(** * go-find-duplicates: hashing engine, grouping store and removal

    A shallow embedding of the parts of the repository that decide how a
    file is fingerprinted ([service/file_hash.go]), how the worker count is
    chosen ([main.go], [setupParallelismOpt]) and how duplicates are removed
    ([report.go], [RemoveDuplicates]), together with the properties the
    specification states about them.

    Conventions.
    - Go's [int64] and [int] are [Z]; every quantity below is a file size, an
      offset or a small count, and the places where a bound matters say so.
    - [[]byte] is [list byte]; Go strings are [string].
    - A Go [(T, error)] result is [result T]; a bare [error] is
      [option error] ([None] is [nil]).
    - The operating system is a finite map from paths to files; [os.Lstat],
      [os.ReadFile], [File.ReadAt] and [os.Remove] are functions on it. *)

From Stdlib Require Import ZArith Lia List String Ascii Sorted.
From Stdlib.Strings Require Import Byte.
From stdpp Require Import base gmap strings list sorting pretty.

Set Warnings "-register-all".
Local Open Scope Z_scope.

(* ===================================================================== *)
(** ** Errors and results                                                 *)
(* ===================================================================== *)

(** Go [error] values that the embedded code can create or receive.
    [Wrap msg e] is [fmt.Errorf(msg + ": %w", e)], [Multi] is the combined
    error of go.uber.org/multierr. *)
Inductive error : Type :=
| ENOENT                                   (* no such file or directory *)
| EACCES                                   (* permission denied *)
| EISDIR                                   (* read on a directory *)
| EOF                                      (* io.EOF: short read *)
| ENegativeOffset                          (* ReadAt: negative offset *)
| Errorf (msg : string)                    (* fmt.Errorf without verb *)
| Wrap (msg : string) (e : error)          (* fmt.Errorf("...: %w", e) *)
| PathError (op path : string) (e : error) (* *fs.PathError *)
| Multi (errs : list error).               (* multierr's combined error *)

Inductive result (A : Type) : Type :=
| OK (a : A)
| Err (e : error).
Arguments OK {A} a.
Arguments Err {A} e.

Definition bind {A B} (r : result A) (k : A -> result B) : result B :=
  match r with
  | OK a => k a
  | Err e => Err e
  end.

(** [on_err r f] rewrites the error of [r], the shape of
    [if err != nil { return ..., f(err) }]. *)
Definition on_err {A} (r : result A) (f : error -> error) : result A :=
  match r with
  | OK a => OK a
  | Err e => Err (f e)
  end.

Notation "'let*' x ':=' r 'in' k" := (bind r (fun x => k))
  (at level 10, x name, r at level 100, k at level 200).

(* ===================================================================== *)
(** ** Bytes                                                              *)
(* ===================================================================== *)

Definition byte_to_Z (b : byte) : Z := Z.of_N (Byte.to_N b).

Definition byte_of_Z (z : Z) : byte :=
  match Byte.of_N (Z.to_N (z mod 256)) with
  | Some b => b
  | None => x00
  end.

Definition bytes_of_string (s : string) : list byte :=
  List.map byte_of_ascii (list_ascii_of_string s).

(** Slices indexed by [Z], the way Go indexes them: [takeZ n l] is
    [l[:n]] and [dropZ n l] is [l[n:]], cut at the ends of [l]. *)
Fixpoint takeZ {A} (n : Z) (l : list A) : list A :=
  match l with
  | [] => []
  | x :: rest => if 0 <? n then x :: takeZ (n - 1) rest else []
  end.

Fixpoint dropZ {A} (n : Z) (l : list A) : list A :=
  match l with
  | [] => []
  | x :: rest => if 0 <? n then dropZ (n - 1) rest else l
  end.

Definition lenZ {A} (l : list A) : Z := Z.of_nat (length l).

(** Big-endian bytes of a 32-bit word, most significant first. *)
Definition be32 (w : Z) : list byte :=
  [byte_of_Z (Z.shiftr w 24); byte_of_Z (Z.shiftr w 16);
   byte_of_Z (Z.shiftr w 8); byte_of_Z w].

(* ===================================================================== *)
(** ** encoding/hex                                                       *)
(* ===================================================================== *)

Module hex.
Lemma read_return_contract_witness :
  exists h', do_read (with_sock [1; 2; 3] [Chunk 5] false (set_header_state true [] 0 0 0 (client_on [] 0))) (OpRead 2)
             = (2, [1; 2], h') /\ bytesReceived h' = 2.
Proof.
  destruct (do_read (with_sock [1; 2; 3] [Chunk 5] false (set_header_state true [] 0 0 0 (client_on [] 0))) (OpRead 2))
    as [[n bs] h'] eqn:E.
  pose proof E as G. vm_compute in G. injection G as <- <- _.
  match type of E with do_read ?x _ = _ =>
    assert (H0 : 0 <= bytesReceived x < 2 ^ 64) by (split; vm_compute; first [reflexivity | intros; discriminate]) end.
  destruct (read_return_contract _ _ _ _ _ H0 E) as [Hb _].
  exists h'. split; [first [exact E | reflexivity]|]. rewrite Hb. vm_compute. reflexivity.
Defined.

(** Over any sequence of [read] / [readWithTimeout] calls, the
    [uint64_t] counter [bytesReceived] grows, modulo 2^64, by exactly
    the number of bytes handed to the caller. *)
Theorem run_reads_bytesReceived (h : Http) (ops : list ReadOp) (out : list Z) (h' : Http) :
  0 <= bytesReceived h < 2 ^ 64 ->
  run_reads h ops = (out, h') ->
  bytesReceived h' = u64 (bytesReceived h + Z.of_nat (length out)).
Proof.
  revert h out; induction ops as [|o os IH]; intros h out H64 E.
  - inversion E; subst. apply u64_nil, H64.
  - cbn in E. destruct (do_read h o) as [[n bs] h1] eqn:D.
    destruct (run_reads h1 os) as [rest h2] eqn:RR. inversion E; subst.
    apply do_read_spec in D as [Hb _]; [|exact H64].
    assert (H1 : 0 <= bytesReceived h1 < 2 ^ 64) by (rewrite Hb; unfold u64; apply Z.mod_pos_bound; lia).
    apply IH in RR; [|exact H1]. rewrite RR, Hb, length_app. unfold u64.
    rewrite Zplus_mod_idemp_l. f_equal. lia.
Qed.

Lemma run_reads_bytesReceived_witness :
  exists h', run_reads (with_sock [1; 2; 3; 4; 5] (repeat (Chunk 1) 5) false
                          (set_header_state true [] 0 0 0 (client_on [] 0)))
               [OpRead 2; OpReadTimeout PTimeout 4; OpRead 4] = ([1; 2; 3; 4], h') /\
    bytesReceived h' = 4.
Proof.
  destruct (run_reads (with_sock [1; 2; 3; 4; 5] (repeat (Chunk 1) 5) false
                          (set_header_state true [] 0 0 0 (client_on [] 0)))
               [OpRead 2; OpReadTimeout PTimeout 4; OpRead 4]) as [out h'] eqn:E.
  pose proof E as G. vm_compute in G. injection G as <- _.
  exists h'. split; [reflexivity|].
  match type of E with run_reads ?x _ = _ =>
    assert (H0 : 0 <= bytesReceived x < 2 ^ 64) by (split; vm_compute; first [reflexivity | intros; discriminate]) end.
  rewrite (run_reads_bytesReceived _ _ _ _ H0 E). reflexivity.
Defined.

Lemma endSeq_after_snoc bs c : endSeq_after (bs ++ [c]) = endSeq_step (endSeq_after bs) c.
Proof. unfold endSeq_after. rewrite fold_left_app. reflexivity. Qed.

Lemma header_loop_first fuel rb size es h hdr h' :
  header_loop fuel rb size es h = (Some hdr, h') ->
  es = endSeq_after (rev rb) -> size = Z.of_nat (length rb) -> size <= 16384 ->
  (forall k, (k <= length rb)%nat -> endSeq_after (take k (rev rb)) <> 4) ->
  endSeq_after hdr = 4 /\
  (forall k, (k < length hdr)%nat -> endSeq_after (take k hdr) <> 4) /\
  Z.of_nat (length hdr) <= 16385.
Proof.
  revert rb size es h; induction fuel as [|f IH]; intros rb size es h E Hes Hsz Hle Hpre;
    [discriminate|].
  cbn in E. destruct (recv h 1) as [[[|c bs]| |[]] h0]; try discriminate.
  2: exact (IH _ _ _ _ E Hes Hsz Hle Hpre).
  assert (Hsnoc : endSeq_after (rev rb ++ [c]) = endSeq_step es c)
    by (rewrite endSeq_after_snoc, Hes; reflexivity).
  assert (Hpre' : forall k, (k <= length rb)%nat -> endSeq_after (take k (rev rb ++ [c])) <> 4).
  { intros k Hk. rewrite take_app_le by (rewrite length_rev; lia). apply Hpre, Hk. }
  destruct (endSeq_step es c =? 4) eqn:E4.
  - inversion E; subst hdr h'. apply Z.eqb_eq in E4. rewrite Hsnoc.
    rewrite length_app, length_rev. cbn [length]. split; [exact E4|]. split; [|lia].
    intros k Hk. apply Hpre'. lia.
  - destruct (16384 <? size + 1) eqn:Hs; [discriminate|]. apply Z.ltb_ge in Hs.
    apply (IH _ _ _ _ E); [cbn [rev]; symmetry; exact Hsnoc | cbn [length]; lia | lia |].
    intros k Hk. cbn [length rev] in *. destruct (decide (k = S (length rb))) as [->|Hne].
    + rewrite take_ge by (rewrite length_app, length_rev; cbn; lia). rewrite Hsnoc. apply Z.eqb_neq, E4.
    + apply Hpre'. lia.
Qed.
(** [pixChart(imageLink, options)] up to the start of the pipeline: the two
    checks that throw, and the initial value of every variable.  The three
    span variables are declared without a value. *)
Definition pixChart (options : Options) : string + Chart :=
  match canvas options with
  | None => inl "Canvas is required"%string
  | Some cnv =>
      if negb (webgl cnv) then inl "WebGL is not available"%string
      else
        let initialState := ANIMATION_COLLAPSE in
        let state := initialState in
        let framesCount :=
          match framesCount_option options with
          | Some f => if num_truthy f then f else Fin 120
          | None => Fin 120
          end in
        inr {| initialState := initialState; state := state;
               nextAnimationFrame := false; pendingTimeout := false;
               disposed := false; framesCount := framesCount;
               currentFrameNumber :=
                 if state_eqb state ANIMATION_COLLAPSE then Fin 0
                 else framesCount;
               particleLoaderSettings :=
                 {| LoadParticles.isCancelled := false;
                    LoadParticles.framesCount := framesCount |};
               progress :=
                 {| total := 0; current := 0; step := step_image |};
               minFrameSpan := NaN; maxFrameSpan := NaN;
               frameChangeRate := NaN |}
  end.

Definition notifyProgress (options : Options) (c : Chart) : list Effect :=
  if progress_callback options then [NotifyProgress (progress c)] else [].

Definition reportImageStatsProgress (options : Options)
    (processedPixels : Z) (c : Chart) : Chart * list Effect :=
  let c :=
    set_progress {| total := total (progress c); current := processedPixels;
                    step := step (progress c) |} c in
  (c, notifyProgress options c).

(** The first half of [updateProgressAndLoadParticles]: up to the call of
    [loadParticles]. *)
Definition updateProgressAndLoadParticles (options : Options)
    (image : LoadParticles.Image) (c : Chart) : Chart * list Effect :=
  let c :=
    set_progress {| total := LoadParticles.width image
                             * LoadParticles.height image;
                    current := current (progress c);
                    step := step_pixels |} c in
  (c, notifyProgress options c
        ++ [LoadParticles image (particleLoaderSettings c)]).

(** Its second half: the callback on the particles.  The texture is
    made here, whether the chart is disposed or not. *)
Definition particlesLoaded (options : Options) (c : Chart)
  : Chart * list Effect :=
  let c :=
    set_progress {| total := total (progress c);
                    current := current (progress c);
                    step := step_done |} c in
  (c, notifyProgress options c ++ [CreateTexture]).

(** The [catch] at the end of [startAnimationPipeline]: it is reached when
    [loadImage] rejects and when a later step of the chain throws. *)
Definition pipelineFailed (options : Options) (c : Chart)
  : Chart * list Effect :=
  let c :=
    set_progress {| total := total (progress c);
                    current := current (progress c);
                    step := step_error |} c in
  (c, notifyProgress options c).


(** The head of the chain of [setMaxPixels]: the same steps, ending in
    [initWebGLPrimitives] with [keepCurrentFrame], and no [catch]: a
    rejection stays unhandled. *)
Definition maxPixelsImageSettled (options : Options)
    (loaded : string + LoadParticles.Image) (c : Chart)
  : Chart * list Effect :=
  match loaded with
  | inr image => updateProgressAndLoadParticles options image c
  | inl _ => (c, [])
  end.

++++++++

### EXERCISE PROMPT
Word for word, reproduce the listing above from its start up to and including the line that has "file is fingerprinted". Give only those lines.

### RESPONSE FOR THIS EXERCISE
(** * go-find-duplicates: hashing engine, grouping store and removal

    A shallow embedding of the parts of the repository that decide how a
    file is fingerprinted ([service/file_hash.go]), how the worker count is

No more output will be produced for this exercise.